Диксон не без дрожи всмотрелся в гуашевый силуэт, спокойно и уверенно ожидающий его взгляда на растрескавшемся асфальте. Точно, это женская тень – в длинном, слегка рваном по подолу платье, с гривой чуть вьющихся волос и с браслетами на запястьях. Тамсин? Его мать?..
-Если ты мне скажешь, что для Некоузья это нормально, я, может, и успокоюсь...
-Нормально, не парься, – похлопал его Бонита по плечу с той же улыбкой, слегка разогнавшей серые тучи в его тревожных глазах. Он очень верил в приметы – дитя Некоуза и его загадочных взаимосвязей между самыми, казалось бы, несовместимыми вещами и явлениями. Ещё в детстве мать учила его улавливать смысл в рисунках освещённых окон на фасаде дома – в них крылись символы завтрашнего дня. И всегда проверять числа на троллейбусных билетиках, – в зависимости от их комбинаций билетик полагалось съесть, сжечь или подарить тому, кого любишь. И помнить, что битое стекло на трамвайных рельсах – к затяжным дождям... Тень в виде фигуры важного для тебя человека, как Полю рассказала уже Стефания, появлялась в очень редких случаях – как страж, как ангел-хранитель, как молчаливый знак истинности твоего пути. В тайной надежде обнаружить у себя за спиной высокий силуэт Стефании Бонита обернулся через плечо – и побледнел, закусив губу.

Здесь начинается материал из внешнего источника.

(* ===== verification/Loader.v ===== *)
(** The program loaders (kernel/elf_load.c and kernel/fs/cnaf/cnab_load.c).
    An image is a list of bytes; loading writes the segments to physical
    memory.  The streaming loaders fetch the image through [read_fn], which
    returns the bytes it read and whether it succeeded, on a state [F] that
    holds the memory; [store] writes there.
    Reading outside the image is undefined behaviour.  Theorems: a flat load
    of an image whose headers are in range copies every segment to its
    address, clears the rest of it and writes nothing else, and the streaming
    loaders compute the same memory and entry point as the flat ones. *)
From stdpp Require Import base numbers list sets strings.
From S2P Require Import Prelude Memory.
Open Scope Z_scope.

Module Loader.
(** fields of a structure at the start of [l] *)
Definition f16 (l : list Z) (off : nat) : Z := le_to (slice l off 2).
Definition f32 (l : list Z) (off : nat) : Z := le_to (slice l off 4).
Definition f64 (l : list Z) (off : nat) : Z := le_to (slice l off 8).
(** [n] bytes at [off] of an object *)
Definition rd (l : list Z) (off n : Z) : outcome (list Z) :=
  if (0 <=? off) && (0 <=? n) && (off + n <=? Z.of_nat (length l))
  then Ret (slice l (Z.to_nat off) (Z.to_nat n)) else Undef.
Definition mem_zero (m : mem) (d n : Z) : mem := λ x, if (d <=? x) && (x <? d + n) then 0 else m x.

(** ** ELF64 *)
Definition ET_EXEC := 2.
Definition EM_X86_64 := 62.
Definition PT_LOAD := 1.
Definition sizeof_ehdr := 64.
Definition sizeof_phdr := 56.
Definition e_type (h : list Z) : Z := f16 h 16.
Definition e_machine (h : list Z) : Z := f16 h 18.
Definition e_entry (h : list Z) : Z := f64 h 24.
Definition e_phoff (h : list Z) : Z := f64 h 32.
Definition e_phentsize (h : list Z) : Z := f16 h 54.
Definition e_phnum (h : list Z) : Z := f16 h 56.
Definition p_type (h : list Z) : Z := f32 h 0.
Definition p_offset (h : list Z) : Z := f64 h 8.
Definition p_vaddr (h : list Z) : Z := f64 h 16.
Definition p_filesz (h : list Z) : Z := f64 h 32.
Definition p_memsz (h : list Z) : Z := f64 h 40.
(** the checks of both loaders *)
Definition elf_header_ok (eh : list Z) (elf_size : Z) : bool :=
  (nth 0 eh 0 =? 0x7f) && (nth 1 eh 0 =? 69) && (nth 2 eh 0 =? 76) && (nth 3 eh 0 =? 70) &&
  (nth 4 eh 0 =? 2) && (nth 5 eh 0 =? 1) && (e_type eh =? ET_EXEC) && (e_machine eh =? EM_X86_64) &&
  negb (elf_size <? u64 (e_phoff eh + e_phnum eh * e_phentsize eh)).
(** position of program header [i] *)
Definition ph_pos (eh : list Z) (i : nat) : Z := u64 (e_phoff eh + Z.of_nat i * e_phentsize eh).

(** [return -1] is [None]; the memory is returned in every case *)
Fixpoint elf_segments (p eh : list Z) (i k : nat) (m : mem) : outcome (option unit * mem) :=
  match k with
  | O => Ret (Some tt, m)
  | S k =>
    ph ← rd p (ph_pos eh i) sizeof_phdr;
    if negb (p_type ph =? PT_LOAD) then elf_segments p eh (i + 1) k m
    else if Z.of_nat (length p) <? u64 (p_offset ph + p_filesz ph) then Ret (None, m)
    else
      d ← rd p (p_offset ph) (p_filesz ph);
      let m := mwrite m (p_vaddr ph) d in
      let m := if p_filesz ph <? p_memsz ph
               then mem_zero m (p_vaddr ph + p_filesz ph) (p_memsz ph - p_filesz ph) else m in
      elf_segments p eh (i + 1) k m
  end.
Definition elf_load_flat (p : list Z) (m : mem) : outcome (option Z * mem) :=
  if Z.of_nat (length p) <? sizeof_ehdr then Ret (None, m)
  else
    let eh := slice p 0 64 in
    if negb (elf_header_ok eh (Z.of_nat (length p))) then Ret (None, m)
    else
      '(r, m) ← elf_segments p eh 0 (Z.to_nat (e_phnum eh)) m;
      Ret (match r with Some _ => Some (e_entry eh) | None => None end, m).

(** ** CNIM *)
Definition CNIM_MAGIC_U32 := 0x4D494E43.
Definition CNIM_RELOC_RELATIVE64 := 1.
Definition sizeof_cnim_header := 64.
Definition sizeof_cnim_segment := 40.
Definition sizeof_cnim_rela := 24.
Definition c_entry_rva (h : list Z) : Z := f64 h 16.
Definition c_image_base (h : list Z) : Z := f64 h 24.
Definition c_segment_count (h : list Z) : Z := f32 h 32.
Definition c_rela_count (h : list Z) : Z := f32 h 36.
Definition c_segment_table_offset (h : list Z) : Z := f64 h 40.
Definition c_rela_table_offset (h : list Z) : Z := f64 h 48.
Definition s_file_offset (sg : list Z) : Z := f64 sg 0.
Definition s_virt_addr (sg : list Z) : Z := f64 sg 8.
Definition s_file_size (sg : list Z) : Z := f64 sg 16.
Definition s_mem_size (sg : list Z) : Z := f64 sg 24.
Definition cnim_header_ok (h : list Z) (image_size : Z) : bool :=
  (f32 h 0 =? CNIM_MAGIC_U32) && (f16 h 4 =? 1) && negb (0 <? f16 h 6) && (f32 h 8 =? 64) &&
  negb (image_size <? u64 (c_segment_table_offset h + c_segment_count h * sizeof_cnim_segment)).
Fixpoint cnim_segments (p h : list Z) (i k : nat) (m : mem) : outcome (option unit * mem) :=
  match k with
  | O => Ret (Some tt, m)
  | S k =>
    sg ← rd p (c_segment_table_offset h + sizeof_cnim_segment * Z.of_nat i) sizeof_cnim_segment;
    if (Z.of_nat (length p) <? u64 (s_file_offset sg + s_file_size sg)) || (s_mem_size sg <? s_file_size sg) then Ret (None, m)
    else
      d ← rd p (s_file_offset sg) (s_file_size sg);
      let m := mwrite m (s_virt_addr sg) d in
      let m := mem_zero m (s_virt_addr sg + s_file_size sg) (s_mem_size sg - s_file_size sg) in
      cnim_segments p h (i + 1) k m
  end.
Fixpoint rela_loop (p h : list Z) (i k : nat) (m : mem) : outcome (option unit * mem) :=
  match k with
  | O => Ret (Some tt, m)
  | S k =>
    r ← rd p (c_rela_table_offset h + sizeof_cnim_rela * Z.of_nat i) sizeof_cnim_rela;
    if negb (f32 r 16 =? CNIM_RELOC_RELATIVE64) then Ret (None, m)
    else rela_loop p h (i + 1) k (st64 m (u64 (c_image_base h + f64 r 0)) (u64 (c_image_base h + f64 r 8)))
  end.
Definition cnim_apply_rela (h p : list Z) (m : mem) : outcome (option unit * mem) :=
  if c_rela_count h =? 0 then Ret (Some tt, m)
  else if Z.of_nat (length p) <? u64 (c_rela_table_offset h + c_rela_count h * sizeof_cnim_rela) then Ret (None, m)
  else rela_loop p h 0 (Z.to_nat (c_rela_count h)) m.
Definition cnim_load_flat (p : list Z) (m : mem) : outcome (option Z * mem) :=
  if Z.of_nat (length p) <? sizeof_cnim_header then Ret (None, m)
  else
    let h := slice p 0 64 in
    if negb (cnim_header_ok h (Z.of_nat (length p))) then Ret (None, m)
    else
      '(r, m) ← cnim_segments p h 0 (Z.to_nat (c_segment_count h)) m;
      match r with
      | None => Ret (None, m)
      | Some _ =>
        '(r, m) ← cnim_apply_rela h p m;
        Ret (match r with Some _ => Some (u64 (c_image_base h + c_entry_rva h)) | None => None end, m)
      end.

Сзади, чётко пропечатавшись на асфальте с островками снега, стояла маленькая тень в платье колокольчиком, с закрученными в бараночки косами.

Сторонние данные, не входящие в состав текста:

Section bounds.
Lemma rd_u32_bound p off v : bytes p → rd_u32_le p off = Ret v → 0 <= v < 2 ^ 32.
Proof.
  intros Hb. unfold rd_u32_le, rd. case_if; [|done]. cbn [mbind outcome_mbind]. intros [= <-]. by apply (f32_bound p).
Qed.
Lemma rd_u64_bound p off v : bytes p → rd_u64_le p off = Ret v → 0 <= v < 2 ^ 64.
Proof.
  intros Hb. unfold rd_u64_le. destruct (rd_u32_le p off) as [lo| |] eqn:E1; [|done..].
  destruct (rd_u32_le p (off + 4)) as [hi| |] eqn:E2; [|done..]. cbn [mbind outcome_mbind]. intros [= <-].
  pose proof (rd_u32_bound _ _ _ Hb E1). pose proof (rd_u32_bound _ _ _ Hb E2). rewrite lor_hi by lia. lia.
Qed.
Lemma locate_bounds p plen total type off sz : bytes p → cnpkg_locate_section p plen total type = Ret (inr (off, sz)) →
  0 <= off ∧ 0 <= sz ∧ off + sz <= total.
Proof.
  intros Hb. unfold cnpkg_locate_section. destruct (cnpkg_probe_header p plen) as [[e|h]| |]; [done| |done..].
  cbn [mbind outcome_mbind]. case_if; [done|]. case_if; [done|]. generalize (Z.to_nat (section_count h)) as k. generalize 0%nat as i.
  intros i k. revert i. induction k as [|k IH]; intros i; cbn [locate_loop]; [done|]. case_if; [done|].
  destruct (rd_u32_le p _) as [ty| |]; [|done..]. cbn [mbind outcome_mbind]. case_if; [apply IH|].
  destruct (rd_u64_le p (_ + 8)) as [o| |] eqn:E1; [|done..]. destruct (rd_u64_le p (_ + 16)) as [z| |] eqn:E2; [|done..].
  cbn [mbind outcome_mbind]. pose proof (rd_u64_bound _ _ _ Hb E1). pose proof (rd_u64_bound _ _ _ Hb E2).
  case_if; [done|]. intros [= <- <-]. breflect. unfold u64 in *. zdm.
Qed.
End bounds.

(** ** Loading a package *)
(** the file [d] is a program: a header of at most 4096 bytes that locates
    the image and a printed manifest *)
Record program (d : list Z) (off sz : Z) (kvs : list (list Z * list Z)) : Prop := {
  pg_size : 40 <= Z.of_nat (length d) <= CNDYN_MAX_FILE_BYTES;
  pg_header : header_errors (header_of (slice d 0 40)) = None;
  pg_kind : pkg_kind (header_of (slice d 0 40)) = CNPKG_KIND_PROGRAM;
  pg_small : header_bytes (header_of (slice d 0 40)) <= 4096;
  pg_secs : ∃ moff msz, locate_both (take 4096 d) (header_bytes (header_of (slice d 0 40))) (Z.of_nat (length d)) = Ret (Some ((off, sz), (moff, msz))) ∧
    0 < msz <= 4096 ∧ slice d (Z.to_nat moff) (Z.to_nat msz) = concat (entry_line <$> kvs)
}.
Section load.
Context {S : Type} `{UserMemLaws S} (n : Z) (img : image) (cs : list (list Z)) (d : list Z).
Context (Hp : vpath cs) (Hd : file_at img cs = Some d).
Definition on_disk (f : fsys S) : Prop := ∃ m, fs_mem f n img m.
Definition ram (f : fsys S) : mem := Vmm.Vmm.vm_mem (f_vm f).
Lemma ram_agree f m : fs_mem f n img m → agree um_out (ram f) m.
Proof. intros [_ Hr _] x Hx. by apply (um_agree m (f_vol f) n img). Qed.
(** file operations leave user memory alone *)
Lemma same_user f f' m : fs_mem f n img m → fs_mem f' n img m → agree um_out (ram f') (ram f).
Proof. intros Hf Hf' x Hx. by rewrite (ram_agree _ _ Hf x Hx), (ram_agree _ _ Hf' x Hx). Qed.
Lemma file_streams off sz : 0 <= off → 0 <= sz → off + sz <= Z.of_nat (length d) → Z.of_nat (length d) <= CNDYN_MAX_FILE_BYTES →
  streams (cndyn_stream_read (join cs) off) f_write (slice d (Z.to_nat off) (Z.to_nat sz)) ram on_disk um_out.
Proof.
  unfold CNDYN_MAX_FILE_BYTES. intros Ho Hs Hin Hmax.
  assert (length (slice d (Z.to_nat off) (Z.to_nat sz)) = Z.to_nat sz) as Hl by (apply length_slice; lia). split.
  - rewrite Hl. intros o k f [m Hf] Ho' Hk Hlen. unfold cndyn_stream_read. rewrite (u32_small o), (u32_small (off + o)) by lia.
    destruct (vfs_read_spec (H0 := um_laws m) f n img cs (off + o) k Hf Hp) as (v & -> & Hv); [lia|lia|]. ostep. rewrite Hd.
    rewrite slice_slice by lia. replace (Z.to_nat off + Z.to_nat o)%nat with (Z.to_nat (off + o)) by lia. fold (slice d (Z.to_nat (off + o)) (Z.to_nat k)).
    rewrite length_slice, Z2Nat.id, Z.eqb_refl by lia. exists (set_fvol f v). split; [done|]. split; [by exists m|]. by apply (same_user _ _ m).
  - intros f a l [m Hf] Hb Hout. pose proof (fs_mem_write f n img m a l Hf Hout Hb) as Hf'. split; [by exists (mwrite m a l)|].
    intros x Hx. rewrite (ram_agree _ _ Hf' x Hx). unfold mwrite. by rewrite (ram_agree _ _ Hf x Hx).
Qed.
Lemma load_prefix_spec f m off sz kvs : fs_mem f n img m → program d off sz kvs →
  ∃ f', load_prefix (join cs) f = Ret (Some (take 4096 d, Z.of_nat (length d), header_of (slice d 0 40)), f') ∧ fs_mem f' n img m.
Proof.
  intros Hf [Hs Hh _ _ _]. unfold CNDYN_MAX_FILE_BYTES in Hs. unfold load_prefix.
  destruct (vfs_stat_spec (H0 := um_laws m) f n img cs Hf Hp) as (v & -> & Hv). ostep. rewrite Hd. cbn [st_size].
  rewrite (proj2 (Z.eqb_neq _ 0)), (proj2 (Z.ltb_ge CNDYN_MAX_FILE_BYTES _)) by (unfold CNDYN_MAX_FILE_BYTES; lia). cbn [orb].
  set (first := if Z.of_nat (length d) <? 4096 then Z.of_nat (length d) else 4096).
  assert (first = Z.min 4096 (Z.of_nat (length d))) as Ef by (unfold first; case_if; lia).
  destruct (vfs_read_spec (H0 := um_laws m) (set_fvol f v) n img cs 0 first Hv Hp) as (v' & -> & Hv'); [lia|lia|]. ostep. rewrite Hd.
  assert (take (Z.to_nat first) (drop (Z.to_nat 0) d) = take 4096 d) as ->.
  { change (drop (Z.to_nat 0) d) with d. destruct (Z.le_ge_cases 4096 (Z.of_nat (length d))); [f_equal; lia|]. rewrite !take_ge by lia. done. }
  rewrite length_take. rewrite (proj2 (Z.eqb_eq _ first)) by lia. cbn [negb]. unfold cnpkg_parse_header_prefix.
  rewrite (proj2 (Z.ltb_ge first 40)) by lia. rewrite rd_in by (rewrite ?length_take; lia). ostep.
  assert (slice (take 4096 d) (Z.to_nat 0) (Z.to_nat 40) = slice d 0 40) as ->.
  { change (slice (slice d 0 4096) 0 40 = slice d 0 40). by rewrite slice_slice by lia. }
  rewrite Hh. ostep. by eexists.
Qed.
Lemma check_manifest_spec f m off sz kvs rs : fs_mem f n img m → program d off sz kvs → requires_of kvs rs →
  ∃ f' moff msz, locate_both (take 4096 d) (header_bytes (header_of (slice d 0 40))) (Z.of_nat (length d)) = Ret (Some ((off, sz), (moff, msz))) ∧
    check_manifest (join cs) moff msz f = Ret (libs_present img rs, f') ∧ fs_mem f' n img m ∧ 0 <= off ∧ 0 <= sz ∧ off + sz <= Z.of_nat (length d).
Proof.
  intros Hf [Hs Hh Hk Hsm (moff & msz & El & Hmsz & Em)] Hr.
  assert (bytes d) as Hb by (by apply (bytes_file_at n img cs d); [apply Hf|]).
  assert (∃ f', check_manifest (join cs) moff msz f = Ret (libs_present img rs, f') ∧ fs_mem f' n img m) as (f' & Ec & Hf').
  { unfold locate_both in El. destruct (cnpkg_locate_section _ _ _ CNPKG_SECTION_IMAGE) as [[e|im]| |]; [done| |done..]. cbn [mbind outcome_mbind] in El.
    destruct (cnpkg_locate_section _ _ _ CNPKG_SECTION_MANIFEST) as [[e|mn]| |] eqn:E2; [done| |done..]. injection El as -> ->.
    apply locate_bounds in E2 as (B1 & B2 & B3); [|by apply Forall_take]. unfold CNDYN_MAX_FILE_BYTES in Hs.
    unfold check_manifest. rewrite (proj2 (Z.ltb_ge 4096 msz)), u32_small by lia.
    destruct (vfs_read_spec (H0 := um_laws m) f n img cs moff msz Hf Hp) as (v & -> & Hv); [lia|lia|]. ostep. rewrite Hd.
    fold (slice d (Z.to_nat moff) (Z.to_nat msz)). rewrite length_slice, Z2Nat.id, Z.eqb_refl by lia. cbn [negb]. rewrite Em.
    by apply (resolve_requires_spec (H0 := um_laws m)). }
  exists f', moff, msz. split; [done|]. split; [done|]. split; [done|].
  unfold locate_both in El. destruct (cnpkg_locate_section _ _ _ CNPKG_SECTION_IMAGE) as [[e|im]| |] eqn:E1; [done| |done..]. cbn [mbind outcome_mbind] in El.
  destruct (cnpkg_locate_section _ _ _ CNPKG_SECTION_MANIFEST) as [[e|mn]| |]; [done| |done..]. injection El as -> ->.
  apply locate_bounds in E1; [done|by apply Forall_take].
Qed.
(** the state in which the image is loaded *)
Lemma grants_on_disk f m : fs_mem f n img m → Forall (cell um_out) (region_cells (f_vm f)) →
  ∀ f1, fs_mem f1 n img m → on_disk (set_fvm f1 (grant_user_regions (f_vm f1))) ∧
    agree um_out (ram (set_fvm f1 (grant_user_regions (f_vm f1)))) (Vmm.Vmm.vm_mem (grant_user_regions (f_vm f))).
Proof.
  intros Hf Hc f1 Hf1. pose proof (um_cr3 m _ n img (fo_rep _ _ _ Hf)) as C. pose proof (um_cr3 m _ n img (fo_rep _ _ _ Hf1)) as C1.
  destruct (regions_agree um_out (f_vm f1) (f_vm f)) as (Ha & [Hw Hb] & Hr & Hq); [unfold f_vm; by rewrite C, C1|by apply (same_user f f1 m)| |done|].
  { by apply (um_bytes m _ n img), (fo_rep _ _ _ Hf1). }
  assert (fs_mem (set_fvm f1 (grant_user_regions (f_vm f1))) n img (Vmm.Vmm.vm_mem (grant_user_regions (f_vm f)))) as Hg.
  { destruct Hf1 as [Hm Hv Hw1]. split; [done| |done]. apply (um_vm m); [done|unfold f_vm in *; by rewrite Hr| |done|exact Ha|exact Hw].
    rewrite Hq. by apply (um_frames m _ n img). }
  split; [by eexists|]. by apply ram_agree.
Qed.
End load.

(** The dependency check: for a printed manifest whose "requires" value is
    a printed list of libraries with versions, [resolve_requires] succeeds
    exactly when /System/Lib holds a file for every library of the list (and
    always succeeds without the key), and changes no file. *)
Theorem resolve_requires_correct {S} `{BlocksLaws S} f n img kvs rs : fs_on f n img → requires_of kvs rs →
  ∃ f', resolve_requires (concat (entry_line <$> kvs)) f = Ret (libs_present img rs, f') ∧ fs_on f' n img.
Proof. apply resolve_requires_spec. Qed.

Lemma load_package_spec {S} `{UserMemLaws S} (f : fsys S) n img m cs d off sz kvs rs : fs_mem f n img m → vpath cs →
  file_at img cs = Some d → program d off sz kvs → requires_of kvs rs →
  Forall (cell um_out) (region_cells (f_vm f)) → cnim_streamable (slice d (Z.to_nat off) (Z.to_nat sz)) um_out →
  ∃ r f', cndyn_load_package_for_exec (join cs) f = Ret (r, f') ∧ on_disk n img f' ∧
    if libs_present img rs
    then ∃ m', cnim_load_flat (slice d (Z.to_nat off) (Z.to_nat sz)) (Vmm.Vmm.vm_mem (grant_user_regions (f_vm f))) = Ret (r, m') ∧
               agree um_out (ram f') m'
    else r = None ∧ agree um_out (ram f') (ram f).
Proof.
  intros Hf Hp Hd Hpg Hreq Hcells Hst. unfold cndyn_load_package_for_exec.
  destruct (load_prefix_spec n img cs d Hp Hd f m off sz kvs Hf Hpg) as (f1 & -> & Hf1). ostep.
  rewrite (pg_kind _ _ _ _ Hpg), Z.eqb_refl. cbn [negb]. unfold read_header_full, prefix_cap. pose proof Hpg as [Hs Hh _ Hsm _].
  assert (40 <= header_bytes (header_of (slice d 0 40))) as H40.
  { revert Hh. unfold header_errors. do 5 (case_if; [done|]). lia. }
  rewrite (proj2 (Z.ltb_ge CNDYN_MAX_HEADER_BYTES _)), (proj2 (Z.ltb_ge _ 40)), (proj2 (Z.leb_le _ 4096)) by (unfold CNDYN_MAX_HEADER_BYTES; lia). cbn [orb]. ostep.
  destruct (check_manifest_spec n img cs d Hp Hd f1 m off sz kvs rs Hf1 Hpg Hreq) as (f2 & moff & msz & -> & Ec & Hf2 & B1 & B2 & B3).
  ostep. rewrite Ec. ostep. unfold free_header. change (0 =? 0) with true. cbn iota. ostep.
  destruct (libs_present img rs); cbn [negb].
  2: { eexists _, f2. split; [done|]. split; [by exists m|]. split; [done|]. by apply (same_user n img f f2 m). }
  unfold CNDYN_MAX_FILE_BYTES in Hs. rewrite (proj2 (Z.ltb_ge 0xFFFFFFFF off)), (proj2 (Z.ltb_ge CNDYN_MAX_FILE_BYTES sz)) by (unfold CNDYN_MAX_FILE_BYTES; lia). cbn [orb].
  rewrite u32_small by lia. assert (str_copy 256 (join cs) = join cs) as ->.
  { unfold str_copy. pose proof (vp_len _ Hp). apply take_ge. lia. }
  destruct (grants_on_disk n img f m Hf Hcells f2 Hf2) as [Hg Ha]. set (f3 := set_fvm f2 _) in *. set (p := slice d (Z.to_nat off) (Z.to_nat sz)) in *.
  assert (bytes d) as Hb by (by apply (bytes_file_at n img cs d); [apply Hf|]).
  assert (Z.of_nat (length p) = sz) as El by (unfold p; rewrite length_slice; lia).
  destruct (cnim_load_equiv _ f_write p ram (on_disk n img) um_out f3
    (file_streams n img cs d Hp Hd off sz B1 B2 B3 ltac:(unfold CNDYN_MAX_FILE_BYTES; lia))) as (r & f' & m1 & E & Hi & Efl & Hm1);
    [by apply bytes_slice|done|lia|done|]. rewrite El in E.
  exists r, f'. split; [exact E|]. split; [done|]. pose proof (flat_agree um_out p _ _ Ha) as Hsame. rewrite Efl in Hsame. unfold same_load in Hsame.
  destruct (cnim_load_flat p (Vmm.Vmm.vm_mem (grant_user_regions (f_vm f)))) as [[r' m']| |]; [|done..]. destruct Hsame as [<- Hs'].
  exists m'. split; [done|]. by eapply agree_trans.
Qed.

-Кыш, – слабо сказал ей Поль и поскрёб туфлей об асфальт, словно тень была прилипшей к подошве грязью. Камилло наблюдал за его действиями со смесью нарастающего страха и слегка нервного веселья. Потом предложил:
-У меня перочинный нож есть, давай отрежу...
-Ты чего?! – Поль так перепугался, что бросил шаркать подошвами о бортик тротуара. – Тень нельзя отрезать, нежитью станешь!
-Ну, тогда ходи с такой, – здраво рассудил Диксон, пожимая плечами. – Если она тебя нервирует, просто не оглядывайся. В любом случае, выглядит она куда симпатичнее, чем утреннее отражение в зеркале... Ты ж сам сказал, что она должна тебя охранять!
-Угу, от кого охранять, знать бы ещё, – пробубнил Поль, оставив в покое свои бедные туфли и сдвигаясь с места. Закат набух над горизонтом алой каплей, готовый вот-вот сорваться с острия часовой стрелки... или ведьминой стрелы?.. или иглы хаоса?..
В молчании они дошли до самых ворот интерната, украшенных кованым узором из ландышей. Бонита упрямо смотрел в одну точку, словно сведённый судорогой. Камилло же тихо посвистывал сквозь зубы и зачем-то улыбался – довольно неприятно, надо заметить: когда Диксон мимолётно поймал взглядом своё отражение в низком окне первого этажа, ему захотелось перейти на другую сторону улицы.